Supplied material:
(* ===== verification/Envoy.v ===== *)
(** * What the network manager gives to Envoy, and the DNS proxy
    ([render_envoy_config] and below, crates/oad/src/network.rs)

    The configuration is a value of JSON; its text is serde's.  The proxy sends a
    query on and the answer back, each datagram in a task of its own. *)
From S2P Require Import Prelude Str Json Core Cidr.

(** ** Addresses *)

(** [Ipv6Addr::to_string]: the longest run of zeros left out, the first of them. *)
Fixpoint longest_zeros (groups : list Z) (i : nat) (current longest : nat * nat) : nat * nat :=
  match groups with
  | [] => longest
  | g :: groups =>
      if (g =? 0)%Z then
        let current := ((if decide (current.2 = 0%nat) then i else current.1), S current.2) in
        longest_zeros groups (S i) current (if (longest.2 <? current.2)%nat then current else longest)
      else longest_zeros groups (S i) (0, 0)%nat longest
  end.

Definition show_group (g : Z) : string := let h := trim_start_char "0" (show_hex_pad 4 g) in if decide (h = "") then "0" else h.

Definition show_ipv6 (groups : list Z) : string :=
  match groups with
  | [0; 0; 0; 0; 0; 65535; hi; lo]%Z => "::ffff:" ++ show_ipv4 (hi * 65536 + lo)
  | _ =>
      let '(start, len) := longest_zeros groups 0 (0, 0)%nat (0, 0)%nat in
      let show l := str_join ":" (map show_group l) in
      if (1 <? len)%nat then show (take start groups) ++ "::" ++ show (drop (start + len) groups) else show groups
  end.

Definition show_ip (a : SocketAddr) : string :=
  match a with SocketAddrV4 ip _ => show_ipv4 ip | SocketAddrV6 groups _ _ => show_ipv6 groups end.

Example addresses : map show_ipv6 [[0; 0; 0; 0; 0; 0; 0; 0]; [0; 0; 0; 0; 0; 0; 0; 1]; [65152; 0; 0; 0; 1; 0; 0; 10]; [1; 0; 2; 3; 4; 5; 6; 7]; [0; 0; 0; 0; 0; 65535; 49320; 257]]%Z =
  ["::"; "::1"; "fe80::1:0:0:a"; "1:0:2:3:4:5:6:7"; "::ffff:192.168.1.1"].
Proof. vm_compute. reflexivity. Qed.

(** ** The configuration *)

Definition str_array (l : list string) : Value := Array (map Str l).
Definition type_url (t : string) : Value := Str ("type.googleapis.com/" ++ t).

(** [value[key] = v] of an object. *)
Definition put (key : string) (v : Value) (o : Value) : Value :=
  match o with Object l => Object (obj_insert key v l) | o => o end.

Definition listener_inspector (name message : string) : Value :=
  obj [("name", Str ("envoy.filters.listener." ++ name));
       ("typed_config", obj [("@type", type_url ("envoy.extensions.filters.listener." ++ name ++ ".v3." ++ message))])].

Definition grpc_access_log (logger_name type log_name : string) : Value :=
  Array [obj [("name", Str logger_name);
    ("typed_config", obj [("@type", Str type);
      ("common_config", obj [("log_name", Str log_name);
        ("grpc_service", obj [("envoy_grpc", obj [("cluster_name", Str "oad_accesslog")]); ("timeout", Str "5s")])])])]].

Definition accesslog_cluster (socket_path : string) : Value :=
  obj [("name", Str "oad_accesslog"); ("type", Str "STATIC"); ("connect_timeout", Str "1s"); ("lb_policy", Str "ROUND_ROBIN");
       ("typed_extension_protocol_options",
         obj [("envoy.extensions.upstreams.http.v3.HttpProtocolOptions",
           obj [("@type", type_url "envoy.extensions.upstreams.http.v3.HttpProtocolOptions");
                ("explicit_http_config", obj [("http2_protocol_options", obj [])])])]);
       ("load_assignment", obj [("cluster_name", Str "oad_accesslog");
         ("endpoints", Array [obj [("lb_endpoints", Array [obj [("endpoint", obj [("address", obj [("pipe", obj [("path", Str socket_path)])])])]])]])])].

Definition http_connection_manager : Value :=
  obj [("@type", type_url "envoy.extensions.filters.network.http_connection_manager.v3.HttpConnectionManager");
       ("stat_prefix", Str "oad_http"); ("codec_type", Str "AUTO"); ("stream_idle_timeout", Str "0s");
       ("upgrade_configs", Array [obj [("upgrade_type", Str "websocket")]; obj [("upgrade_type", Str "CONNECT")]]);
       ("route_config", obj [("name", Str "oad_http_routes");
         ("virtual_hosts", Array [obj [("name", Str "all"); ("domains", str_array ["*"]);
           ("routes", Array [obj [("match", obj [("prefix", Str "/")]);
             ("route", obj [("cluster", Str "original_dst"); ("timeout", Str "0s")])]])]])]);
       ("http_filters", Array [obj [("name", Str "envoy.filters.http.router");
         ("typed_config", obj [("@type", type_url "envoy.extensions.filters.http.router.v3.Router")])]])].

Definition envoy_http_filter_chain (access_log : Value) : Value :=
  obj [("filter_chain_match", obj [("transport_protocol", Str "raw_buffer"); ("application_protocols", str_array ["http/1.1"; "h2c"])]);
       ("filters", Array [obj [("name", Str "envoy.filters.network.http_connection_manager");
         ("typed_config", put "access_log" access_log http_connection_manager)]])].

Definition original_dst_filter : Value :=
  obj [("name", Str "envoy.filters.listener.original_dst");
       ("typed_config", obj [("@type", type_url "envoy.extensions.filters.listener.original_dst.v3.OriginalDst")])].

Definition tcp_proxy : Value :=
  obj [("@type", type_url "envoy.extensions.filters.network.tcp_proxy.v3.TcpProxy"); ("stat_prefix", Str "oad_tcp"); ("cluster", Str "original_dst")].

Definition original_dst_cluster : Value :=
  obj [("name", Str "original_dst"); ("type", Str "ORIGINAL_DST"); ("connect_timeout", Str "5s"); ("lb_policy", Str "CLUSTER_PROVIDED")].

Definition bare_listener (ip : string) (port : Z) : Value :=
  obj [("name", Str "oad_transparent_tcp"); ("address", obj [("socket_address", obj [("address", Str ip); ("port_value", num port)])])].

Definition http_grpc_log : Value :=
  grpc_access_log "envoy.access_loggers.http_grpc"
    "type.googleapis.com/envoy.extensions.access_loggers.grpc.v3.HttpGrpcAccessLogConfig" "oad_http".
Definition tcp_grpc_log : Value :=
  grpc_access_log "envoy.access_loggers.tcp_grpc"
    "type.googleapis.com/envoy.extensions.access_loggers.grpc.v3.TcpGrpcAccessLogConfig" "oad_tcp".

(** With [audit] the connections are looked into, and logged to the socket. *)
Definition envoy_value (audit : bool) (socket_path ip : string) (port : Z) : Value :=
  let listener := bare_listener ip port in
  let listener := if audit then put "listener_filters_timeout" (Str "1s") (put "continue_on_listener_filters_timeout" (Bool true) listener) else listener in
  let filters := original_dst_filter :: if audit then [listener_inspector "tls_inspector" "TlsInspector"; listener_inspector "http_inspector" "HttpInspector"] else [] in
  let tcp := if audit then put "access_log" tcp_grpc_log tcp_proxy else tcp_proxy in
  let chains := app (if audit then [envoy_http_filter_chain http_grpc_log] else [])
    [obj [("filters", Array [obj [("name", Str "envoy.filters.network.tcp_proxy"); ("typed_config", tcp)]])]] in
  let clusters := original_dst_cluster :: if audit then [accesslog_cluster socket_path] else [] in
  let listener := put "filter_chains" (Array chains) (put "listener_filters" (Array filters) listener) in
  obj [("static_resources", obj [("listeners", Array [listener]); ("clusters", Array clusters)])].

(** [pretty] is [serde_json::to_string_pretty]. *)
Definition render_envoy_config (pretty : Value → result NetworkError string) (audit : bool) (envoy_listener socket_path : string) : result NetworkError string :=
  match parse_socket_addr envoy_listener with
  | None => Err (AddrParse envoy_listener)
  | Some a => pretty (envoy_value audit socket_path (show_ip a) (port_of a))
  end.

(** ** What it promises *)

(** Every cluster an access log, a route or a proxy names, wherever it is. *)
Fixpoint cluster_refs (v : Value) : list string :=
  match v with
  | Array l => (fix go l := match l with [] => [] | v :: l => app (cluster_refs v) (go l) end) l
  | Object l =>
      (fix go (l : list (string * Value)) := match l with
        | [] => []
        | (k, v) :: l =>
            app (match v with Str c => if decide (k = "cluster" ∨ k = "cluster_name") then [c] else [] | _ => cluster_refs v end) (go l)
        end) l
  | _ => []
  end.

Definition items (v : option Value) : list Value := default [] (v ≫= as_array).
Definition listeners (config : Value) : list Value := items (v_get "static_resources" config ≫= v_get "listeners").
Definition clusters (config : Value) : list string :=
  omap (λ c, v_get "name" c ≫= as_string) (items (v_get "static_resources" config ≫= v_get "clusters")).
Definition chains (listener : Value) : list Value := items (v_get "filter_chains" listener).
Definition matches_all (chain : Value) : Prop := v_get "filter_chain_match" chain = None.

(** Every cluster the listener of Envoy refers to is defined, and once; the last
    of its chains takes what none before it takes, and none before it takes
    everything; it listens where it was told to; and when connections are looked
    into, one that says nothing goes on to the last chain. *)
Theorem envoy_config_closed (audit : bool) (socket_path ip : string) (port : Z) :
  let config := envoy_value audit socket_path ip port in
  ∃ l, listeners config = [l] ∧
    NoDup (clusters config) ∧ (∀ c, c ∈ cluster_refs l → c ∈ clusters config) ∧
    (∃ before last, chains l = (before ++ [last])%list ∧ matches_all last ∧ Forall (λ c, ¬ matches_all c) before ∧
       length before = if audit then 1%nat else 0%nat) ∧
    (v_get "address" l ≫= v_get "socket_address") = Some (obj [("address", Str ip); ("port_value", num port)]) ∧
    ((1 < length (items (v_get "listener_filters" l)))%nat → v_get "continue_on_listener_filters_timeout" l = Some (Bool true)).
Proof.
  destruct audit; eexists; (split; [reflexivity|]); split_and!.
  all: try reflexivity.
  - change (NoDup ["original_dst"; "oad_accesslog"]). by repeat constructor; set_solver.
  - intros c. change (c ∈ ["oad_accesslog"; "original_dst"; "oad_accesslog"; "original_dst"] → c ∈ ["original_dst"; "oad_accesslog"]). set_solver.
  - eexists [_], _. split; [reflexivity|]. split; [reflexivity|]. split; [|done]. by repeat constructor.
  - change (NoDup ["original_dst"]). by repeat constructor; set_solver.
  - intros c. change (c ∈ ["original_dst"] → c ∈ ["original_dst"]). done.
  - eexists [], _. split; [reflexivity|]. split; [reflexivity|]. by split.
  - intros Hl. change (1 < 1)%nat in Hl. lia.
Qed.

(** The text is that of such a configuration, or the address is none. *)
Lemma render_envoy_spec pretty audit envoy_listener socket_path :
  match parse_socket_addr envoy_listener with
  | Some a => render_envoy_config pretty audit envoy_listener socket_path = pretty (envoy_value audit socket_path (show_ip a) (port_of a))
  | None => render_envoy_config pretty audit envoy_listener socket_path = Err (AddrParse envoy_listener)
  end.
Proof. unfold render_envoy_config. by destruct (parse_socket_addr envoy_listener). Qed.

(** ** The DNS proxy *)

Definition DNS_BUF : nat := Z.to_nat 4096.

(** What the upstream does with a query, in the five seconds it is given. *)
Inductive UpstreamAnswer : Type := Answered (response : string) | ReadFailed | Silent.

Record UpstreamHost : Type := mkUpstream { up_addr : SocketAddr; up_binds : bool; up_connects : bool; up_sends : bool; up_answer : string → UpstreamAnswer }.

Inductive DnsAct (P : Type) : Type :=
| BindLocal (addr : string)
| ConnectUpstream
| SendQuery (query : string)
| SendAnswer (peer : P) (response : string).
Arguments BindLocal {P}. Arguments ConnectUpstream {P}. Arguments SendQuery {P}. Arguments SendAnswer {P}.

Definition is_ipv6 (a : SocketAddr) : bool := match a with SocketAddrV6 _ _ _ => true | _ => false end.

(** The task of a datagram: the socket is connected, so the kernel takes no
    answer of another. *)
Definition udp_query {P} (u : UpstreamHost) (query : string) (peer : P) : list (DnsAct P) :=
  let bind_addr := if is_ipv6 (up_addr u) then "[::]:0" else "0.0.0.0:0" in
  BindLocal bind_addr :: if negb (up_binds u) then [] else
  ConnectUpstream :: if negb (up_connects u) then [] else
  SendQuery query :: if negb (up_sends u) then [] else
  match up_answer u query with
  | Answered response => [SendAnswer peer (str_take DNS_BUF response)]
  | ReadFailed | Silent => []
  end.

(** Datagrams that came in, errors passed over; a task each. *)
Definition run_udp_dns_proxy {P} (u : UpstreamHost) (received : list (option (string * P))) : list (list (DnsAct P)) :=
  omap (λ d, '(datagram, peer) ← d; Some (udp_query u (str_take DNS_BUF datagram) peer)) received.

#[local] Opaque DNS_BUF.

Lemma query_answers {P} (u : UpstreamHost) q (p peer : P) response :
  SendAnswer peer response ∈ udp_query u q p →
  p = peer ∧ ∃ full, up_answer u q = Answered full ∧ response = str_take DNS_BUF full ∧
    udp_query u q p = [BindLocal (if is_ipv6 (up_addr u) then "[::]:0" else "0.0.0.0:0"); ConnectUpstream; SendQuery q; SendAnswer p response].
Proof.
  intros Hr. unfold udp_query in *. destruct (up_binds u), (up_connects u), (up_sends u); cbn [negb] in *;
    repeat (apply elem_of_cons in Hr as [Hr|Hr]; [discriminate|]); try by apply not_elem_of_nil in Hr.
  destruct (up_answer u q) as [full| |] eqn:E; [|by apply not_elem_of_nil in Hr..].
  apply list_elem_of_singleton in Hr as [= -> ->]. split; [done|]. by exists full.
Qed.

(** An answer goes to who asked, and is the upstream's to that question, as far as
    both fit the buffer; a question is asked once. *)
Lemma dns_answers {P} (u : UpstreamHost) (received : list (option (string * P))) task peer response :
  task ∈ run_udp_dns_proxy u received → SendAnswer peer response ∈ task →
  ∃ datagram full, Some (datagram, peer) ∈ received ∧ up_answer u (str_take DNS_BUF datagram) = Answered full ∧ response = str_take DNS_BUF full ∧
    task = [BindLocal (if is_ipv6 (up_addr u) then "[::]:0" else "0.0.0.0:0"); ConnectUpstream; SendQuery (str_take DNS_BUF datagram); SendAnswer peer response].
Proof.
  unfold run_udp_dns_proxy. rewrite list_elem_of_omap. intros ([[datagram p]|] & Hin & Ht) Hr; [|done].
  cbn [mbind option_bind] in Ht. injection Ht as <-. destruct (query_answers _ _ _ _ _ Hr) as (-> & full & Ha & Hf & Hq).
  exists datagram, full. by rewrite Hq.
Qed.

Prompt: Lines containing the word "HttpProtocolOptions": copy each of them from the material.

Answer box:
         obj [("envoy.extensions.upstreams.http.v3.HttpProtocolOptions",
           obj [("@type", type_url "envoy.extensions.upstreams.http.v3.HttpProtocolOptions");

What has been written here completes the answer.